Interstate Enforcement Issues
The concern with licensing remote practitioners who do not have a presence in the state involves both considerations of quality control and trade restrictions. Assuming that the practitioner is properly licensed in a remote state, the history of interstate enforcement of state regulations is not promising: it is very difficult to get a state agency to act on out-of-state complaints or help with interstate enforcement actions. As an example, even with massive federal intervention, it is still difficult to get child support orders enforced on out-of- state parents. This is understandable because most state agencies are underfunded and understaffed. They have to direct their primary efforts to the citizens of their own state. Given that most state medical licensing agencies are unable to manage the complaints in their own states, it is unrealistic to assume they can cooperate effectively in the interstate regulation of telemedicine.
The darker side of telemedicine is already obvious on the Internet—physicians running Internet sites to sell prescriptions for popular drugs such as Viagra. This is possible because the drug enforcement laws are really only intended to manage the distribution of controlled substances, i.e., psychoactive drugs such as tranquilizers and narcotics. There is little concern with or regulation of the distribution of other drugs, which has been tacitly endorsed by the federal regulations allowing the importation and personal use of unapproved substances and drugs diverted from commercial pharmacy channels. The proper method of enforcement against these providers is by the licensing agency in their own state. The pharmacy-licensing agencies in the states where the prescriptions are filled should also enforce state law prohibitions on filling prescriptions by out-of- state physicians. The difficulty in these enforcement actions is that unethical telemedicine providers do not have physical offices and do not generate the medical records that are at the heart of most medical enforcement actions.
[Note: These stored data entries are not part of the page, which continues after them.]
(* ===== verification/Witnesses.v ===== *)
(** Concrete instances: for every property with hypotheses, an input on which
    they hold and the conclusion that follows there. The DSL, SHA-256 and
    HMAC interfaces are instantiated by small total functions. *)

From Stdlib Require Import ZArith Lia Sorted.
From stdpp Require Import base list gmap strings sorting relations.
From S2P Require Import Prelude Limits Text Types Cost Canon Data Policy Events Revisions Avl Index Cursor Fingerprint MemState MemEvents MemOps MemData MemInv MemCommit MemProtocol MemWrite MemSlots MemRevisions MemConc.

(** * Instances of the external interfaces *)

#[export] Instance toy_dsl : Dsl := {|
  Artifact := list Z; DecodeArtifact := Some; MarshalBinary := Some;
  Digest := fun _ => replicate 32 171; MaxPolicyArtifactBytes := 1000;
  sha256_Sum256 := fun l => replicate 31 0 ++ [zlen l mod 256] |}.

#[export] Instance toy_hmac : Hmac.
Proof.
  refine {| hmac_sum := fun key message => replicate 31 (zlen key mod 256) ++ [zlen message mod 256] |}.
  - done.
  - intros key message. assert (H : forall n, is_byte (n mod 256)).
    { intros n. unfold is_byte. apply Z.mod_pos_bound. lia. }
    apply Forall_app. split; [by apply Forall_replicate|]. by constructor.
Defined.

(** * Sample data *)

Definition sample_revision : string := string_of_bytes (replicate 64 97).
Definition sample_entity : EntityRef := mkEntityRef "document" "readme".
Definition sample_tuple (subject : string) : Tuple :=
  mkTuple sample_entity "viewer" (mkSubjectRef "user" subject "").
Definition sample_attribute (path : list string) : Attribute :=
  mkAttribute sample_entity path (mkValue ValueKindInteger "" 7 false).

Definition sample_write : WriteDataRequestInput :=
  mkWriteDataRequestInput "acme" sample_revision 3 "key-1"
    [mkRelationshipTuple (sample_tuple "bob") 0 false;
     mkRelationshipTuple (sample_tuple "alice") 5 true;
     mkRelationshipTuple (sample_tuple "bob") 0 false]
    [mkTupleKey (sample_tuple "carol")]
    [sample_attribute ["size"; "bytes"]; sample_attribute ["owner"]]
    [mkAttributeKey sample_entity ["size"; "pages"]].

Definition sample_request : WriteDataRequest := Eval vm_compute in
  match NewWriteDataRequest sample_write with Ok r => r | Err _ => mkWriteDataRequest "" "" 0 "" [] [] [] [] end.

(** * Witnesses *)

Lemma fingerprint_identifies_witness :
  same_mutation sample_request sample_request \/
  (write_preimage sample_request <> write_preimage sample_request /\
   sha256_Sum256 (write_preimage sample_request) = sha256_Sum256 (write_preimage sample_request)).
Proof.
  assert (M : machine_sized sample_request).
  { split; [by split|]. split; repeat constructor; by vm_compute. }
  eapply (fingerprint_identifies sample_request sample_request); [exact M|exact M|..];
    try (vm_compute; reflexivity).
Defined.

Definition sample_cursor : cursorState :=
  mkCursorState "revision" "acme" "" 0 (63900000000 * Second + 12) sample_revision.
Definition sample_key : list Z := replicate 32 9.
Definition sample_token : string := Eval vm_compute in
  match newCursorLocked sample_key true sample_cursor with Ok s => s | Err _ => "" end.

Lemma cursor_scope_bound_witness :
  cursorDomainID "revision" = cursorDomainID (cs_domain sample_cursor) /\
  cursorScope sample_key "revision" "acme" "" = cursorScope sample_key "revision" "acme" "" /\
  exists payload, b64_decode (bytes_of_string sample_token) = Some (payload ++ hmac_sum sample_key payload).
Proof.
  apply (cursor_scope_bound sample_key true sample_cursor sample_token "revision" "acme" "" sample_cursor);
    vm_compute; reflexivity.
Defined.

Definition sample_record (n : Z) : RevisionRecord :=
  mkRevisionWrite (mkRevisionMetadata "acme" (mkRevisionID (replicate 32 n) true) (n * Second)) [1; 2; 3]
    zero_provenance.
Definition sample_index : revisionNode := Eval vm_compute in
  fold_left (fun t n => revisionSet t (sample_record n)) [5; 3; 4; 1; 2; 6; 7] Leaf.

Lemma revisionPage_work_witness :
  let page := revisionPage (mkRevisionKey (2 * Second) "") true 3 collect_metadata sample_index [] in
  pg_visited page <= 3 + 2 * height sample_index /\ 2 ^ (height sample_index / 2) <= size sample_index + 1.
Proof.
  apply (revisionPage_work sample_index (mkRevisionKey (2 * Second) "") true 3); [| |lia].
  - vm_compute. repeat split; discriminate.
  - unfold bst. repeat (apply SSorted_cons || apply SSorted_nil); by repeat constructor.
Defined.

(** * A store with one published revision, one data write and one activation *)

Definition sample_ctx : Context := mkContext (fun _ => CtxUsable) (fun _ => false).
Definition sample_now : Time := 63900000000 * Second.

Lemma sample_usable : usable sample_ctx.
Proof. by split. Qed.

Definition sample_put : RevisionWrite :=
  mkRevisionWrite (mkRevisionMetadata "acme" (mkRevisionID (replicate 32 171) true) sample_now) [1; 2; 3] zero_provenance.
Definition published_id : string := Eval vm_compute in RevisionMetadata_ID (rw_metadata sample_put).

Definition store_of {A} (x : option (result A * Store)) : Store :=
  match x with Some (_, s) => s | None => newStore [] end.

Definition sample_s0 : Store := newStore sample_key.
Definition sample_s1 : Store := Eval vm_compute in store_of (PutRevision sample_ctx (Some sample_now) sample_put sample_s0).

Definition first_write : WriteDataRequest :=
  mkWriteDataRequest "acme" published_id 0 "key-1" (wd_tupleWrites sample_request) (wd_tupleDeletes sample_request)
    (wd_attributeWrites sample_request) (wd_attributeDeletes sample_request).
Definition sample_s2 : Store := Eval vm_compute in store_of (WriteData sample_ctx (Some sample_now) first_write sample_s1).

Definition first_activation : ActivateRequest :=
  mkActivateRequest "acme" "production" published_id NewUnsetSlotExpectation.
Definition sample_s3 : Store := Eval vm_compute in store_of (Activate sample_ctx (Some sample_now) first_activation sample_s2).

Lemma put_runs :
  PutRevision sample_ctx (Some sample_now) sample_put sample_s0 = Some (Ok (mkPutRevisionResult sample_put true), sample_s1).
Proof. vm_compute. reflexivity. Qed.
Lemma write_runs :
  WriteData sample_ctx (Some sample_now) first_write sample_s1 = Some (Ok (mkWriteDataResponse 1 false), sample_s2).
Proof. vm_compute. reflexivity. Qed.
Lemma activate_runs :
  Activate sample_ctx (Some sample_now) first_activation sample_s2 =
  Some (Ok (mkActivateResponse (mkActivation "acme" "production" published_id 1 sample_now)), sample_s3).
Proof. vm_compute. reflexivity. Qed.

Lemma sample_inv0 : store_inv sample_s0.
Proof. apply newStore_inv. Qed.
Lemma sample_inv1 : store_inv sample_s1.
Proof. apply (put_effect_spec _ _ _ _ _ _ sample_inv0 put_runs). Qed.
Lemma first_write_wf : write_wf first_write.
Proof. split; [vm_compute; reflexivity|]. by vm_compute. Qed.
Lemma sample_inv2 : store_inv sample_s2.
Proof. apply (write_effect_spec _ _ _ _ _ _ sample_inv1 (proj2 first_write_wf) write_runs). Qed.
Lemma sample_inv3 : store_inv sample_s3.
Proof. apply (activate_effect _ _ _ _ _ _ sample_inv2 activate_runs). Qed.

Lemma WriteData_effect_witness :
  store_inv sample_s2 /\ st_reservations sample_s2 = st_reservations sample_s1 /\
  write_effect first_write sample_s1 (Ok (mkWriteDataResponse 1 false)) sample_s2.
Proof.
  apply (WriteData_effect sample_ctx (Some sample_now)); [exact sample_inv1|apply first_write_wf|exact write_runs].
Defined.

Lemma first_write_admissible : write_admissible first_write sample_s1.
Proof.
  split; try (vm_compute; reflexivity); [done|].
  intros t a [_ ->] (x & _ & k & b & Hk & _). rewrite lookup_remove_keys in Hk. by destruct (decide _).
Qed.

Lemma WriteData_commits_witness :
  exists s', WriteData sample_ctx (Some sample_now) first_write sample_s1 = Some (Ok (mkWriteDataResponse 1 false), s').
Proof.
  destruct (proj1 (is_ok_true _) (proj1 first_write_wf)) as [sf Hsf].
  apply (WriteData_commits sample_ctx sample_now first_write sf sample_s1 sample_inv1 (proj2 first_write_wf) Hsf sample_usable);
    [by vm_compute|vm_compute; reflexivity|vm_compute; reflexivity|exact first_write_admissible].
Defined.

Lemma retry_replays_witness :
  exists s3, WriteData sample_ctx None first_write sample_s2 = Some (Ok (mkWriteDataResponse 1 true), s3) /\
    same_durable sample_s2 s3.
Proof.
  apply (retry_replays sample_ctx (Some sample_now) first_write sample_s1 _ sample_s2 sample_s2 sample_ctx None
    sample_inv1 first_write_wf write_runs sample_inv2); [reflexivity|vm_compute; reflexivity|exact sample_usable].
Defined.

(** Another mutation under the same key. *)
Definition second_write : WriteDataRequest :=
  mkWriteDataRequest "acme" published_id 1 "key-1" [] [] [sample_attribute ["owner"]] [].
Definition second_run : result WriteDataResponse * Store := Eval vm_compute in
  match WriteData sample_ctx (Some sample_now) second_write sample_s2 with Some x => x | None => (Err ErrorInternal, sample_s2) end.
Definition second_fingerprint : list Z := Eval vm_compute in
  match FingerprintWriteData second_write with Ok sf => Fingerprint_Bytes (snd sf) | Err _ => [] end.
Definition first_record : idempotencyState := Eval vm_compute in
  default (mkIdempotencyState [] (mkWriteDataResponse 0 false)) (namespace_record sample_s2 second_write).

Lemma Activate_cas_witness :
  store_inv sample_s3 /\ st_reservations sample_s3 = st_reservations sample_s2 /\
  activate_admissible first_activation sample_s2 /\
  activated first_activation sample_s2 sample_s3
    (mkActivateResponse (mkActivation "acme" "production" published_id 1 sample_now)).
Proof. apply (Activate_cas _ _ _ _ _ _ sample_inv2 activate_runs). Defined.

Lemma PutRevision_create_once_witness :
  store_inv sample_s1 /\ st_reservations sample_s1 = st_reservations sample_s0 /\
  put_effect sample_put sample_s0 (Ok (mkPutRevisionResult sample_put true)) sample_s1.
Proof. apply (PutRevision_create_once _ _ _ _ _ _ sample_inv0 put_runs). Defined.

Lemma published_forever_witness :
  GetRevision sample_ctx (mkGetRevisionRequest "acme" published_id) sample_s1 = Ok sample_put.
Proof.
  apply (published_forever _ _ _ _ _ _ sample_s1 sample_ctx sample_inv0 put_runs); [reflexivity|exact sample_usable].
Defined.

(** * A run of the concurrent system *)

Lemma sample_put_valid : RevisionRecord_Valid sample_put = true.
Proof. vm_compute. reflexivity. Qed.

Definition put_call : operation := put_operation CtxUsable sample_put sample_put_valid.
Definition fp_of (request : WriteDataRequest) : list Z :=
  match FingerprintWriteData request with Ok sf => Fingerprint_Bytes (snd sf) | Err _ => [] end.
Definition first_fp : list Z := Eval vm_compute in fp_of first_write.
Definition write_call : operation := write_operation first_write first_fp first_write_wf.

Definition held_of {P A} (b : begun P A) : commitReservation :=
  match b with Hold r _ _ => r | _ => mkReservation 0 (data_key "") "" "" [] end.

(** The publication runs first; the write then begins. *)
Definition run_s1 : Store := Eval vm_compute in snd (put_begin CtxUsable sample_put sample_s0).
Definition run_r1 : commitReservation := Eval vm_compute in held_of (fst (put_begin CtxUsable sample_put sample_s0)).
Definition run_s2 : Store := Eval vm_compute in
  snd (commit_section (put_commit sample_put (mkPutRevisionResult sample_put true)) run_r1 tt sample_now false CtxUsable run_s1).
Definition run_s3 : Store := Eval vm_compute in releaseCommitReservationLocked run_r1 run_s2.
Definition run_s4 : Store := Eval vm_compute in snd (write_begin first_write first_fp run_s3).
Definition run_r4 : commitReservation := Eval vm_compute in held_of (fst (write_begin first_write first_fp run_s3)).
Definition run_p4 : write_prepared := Eval vm_compute in
  match fst (write_begin first_write first_fp run_s3) with
  | Hold _ p _ => p
  | _ => mkWritePrepared (mkDataVersion 0 0 Leaf Leaf) (mkDataVersion 0 0 Leaf Leaf) (mkWriteDataResponse 0 false)
  end.
Definition run_s5 : Store := Eval vm_compute in
  snd (commit_section (write_commit first_write first_fp) run_r4 run_p4 sample_now false CtxUsable run_s4).

Definition put_held : thread := mkThread put_call (Held (o := put_call) run_r1 tt false).
Definition put_done : thread := mkThread put_call (Done (o := put_call) (Ok (mkPutRevisionResult sample_put true))).
Definition write_held : thread := mkThread write_call (Held (o := write_call) run_r4 run_p4 false).

Lemma begin1 : op_begin put_call sample_s0 = (Hold run_r1 tt false, run_s1).
Proof. vm_compute. reflexivity. Qed.
Lemma commit1 :
  commit_section (op_commit put_call) run_r1 tt sample_now false CtxUsable run_s1
  = (Ok (mkPutRevisionResult sample_put true), run_s2).
Proof. vm_compute. reflexivity. Qed.
Lemma begin4 : op_begin write_call run_s3 = (Hold run_r4 run_p4 false, run_s4).
Proof. vm_compute. reflexivity. Qed.
Lemma commit4 :
  commit_section (write_commit first_write first_fp) run_r4 run_p4 sample_now false CtxUsable run_s4
  = (Ok (mkWriteDataResponse 1 false), run_s5).
Proof. vm_compute. reflexivity. Qed.

Lemma reach1 : reachable sample_key (run_s1, [put_held]).
Proof.
  eapply rtc_l; [apply (step_spawn _ _ put_call I)|]. eapply rtc_l; [|apply rtc_refl].
  exact (step_begin _ [mkThread put_call Idle] 0 put_call _ _ eq_refl begin1).
Qed.

Lemma run13 : rtc step (run_s1, [put_held]) (run_s3, [put_done]).
Proof.
  eapply rtc_l; [|eapply rtc_l; [|apply rtc_refl]].
  - exact (step_commit _ [put_held] 0 put_call _ _ _ _ _ _ _ eq_refl commit1).
  - exact (step_release run_s2 [mkThread put_call (Releasing (o := put_call) run_r1 _)] 0 put_call run_r1 _ eq_refl).
Qed.

Lemma reach3 : reachable sample_key (run_s3, [put_done]).
Proof. unfold reachable. etrans; [exact reach1|exact run13]. Qed.

Lemma reach4 : reachable sample_key (run_s4, [put_done; write_held]).
Proof.
  eapply rtc_r; [eapply rtc_r; [exact reach3|apply (step_spawn _ _ write_call I)]|].
  exact (step_begin run_s3 [put_done; mkThread write_call Idle] 1 write_call _ _ eq_refl begin4).
Qed.

Lemma interleavings_sound_witness :
  store_inv run_s1 /\ store_inv run_s3 /\ grows run_s1 run_s3.
Proof. apply (interleavings_sound sample_key (run_s1, [put_held]) (run_s3, [put_done]) reach1 run13). Defined.

Lemma revalidation_succeeds_witness :
  (exists a : PutRevisionResult, Ok (mkPutRevisionResult sample_put true) = Ok a) \/
  Ok (mkPutRevisionResult sample_put true) = Err ErrorResourceExhausted /\ aged run_s1 run_s2.
Proof.
  apply (revalidation_succeeds sample_key run_s1 [put_held] 0 put_call run_r1 tt sample_now CtxUsable _ run_s2 reach1 eq_refl);
    [by vm_compute|exact commit1].
Defined.

Lemma calls_drain_witness :
  exists s' ts', rtc step (run_s4, [put_done; write_held]) (s', ts') /\ length ts' = 2%nat /\ Forall is_done ts' /\
    st_reservations s' = ∅.
Proof. apply (calls_drain sample_key run_s4 [put_done; write_held] reach4). Defined.

Lemma concurrent_write_commits_witness :
  write_committed first_write first_fp run_s4 run_s5 (mkWriteDataResponse 1 false).
Proof.
  apply (concurrent_write_commits sample_key run_s4 [put_done; write_held] 1 first_write first_fp first_write_wf
    run_r4 run_p4 sample_now CtxUsable _ run_s5 reach4 eq_refl commit4).
Defined.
The most troubling aspect of telemedicine, especially Internet medicine, is that it is very difficult to determine if the provider is licensed anywhere, or is even medically trained. When a kid in high school can produce a professional appearing WWW (World Wide Web) site, all the traditional cues that indicate a legitimate practitioner disappear. Even insurance coverage is not a good indicator as more people turn to cash-based medical care, either because of the referral restrictions in their health plans or to get alternative medicine. In theory, consumers could call the licensing agency to see if someone with that name was licensed, but they would have to know the state of licensure and have some way to verify that the Internet physician was not an impostor. Even these protections fail for offshore operations.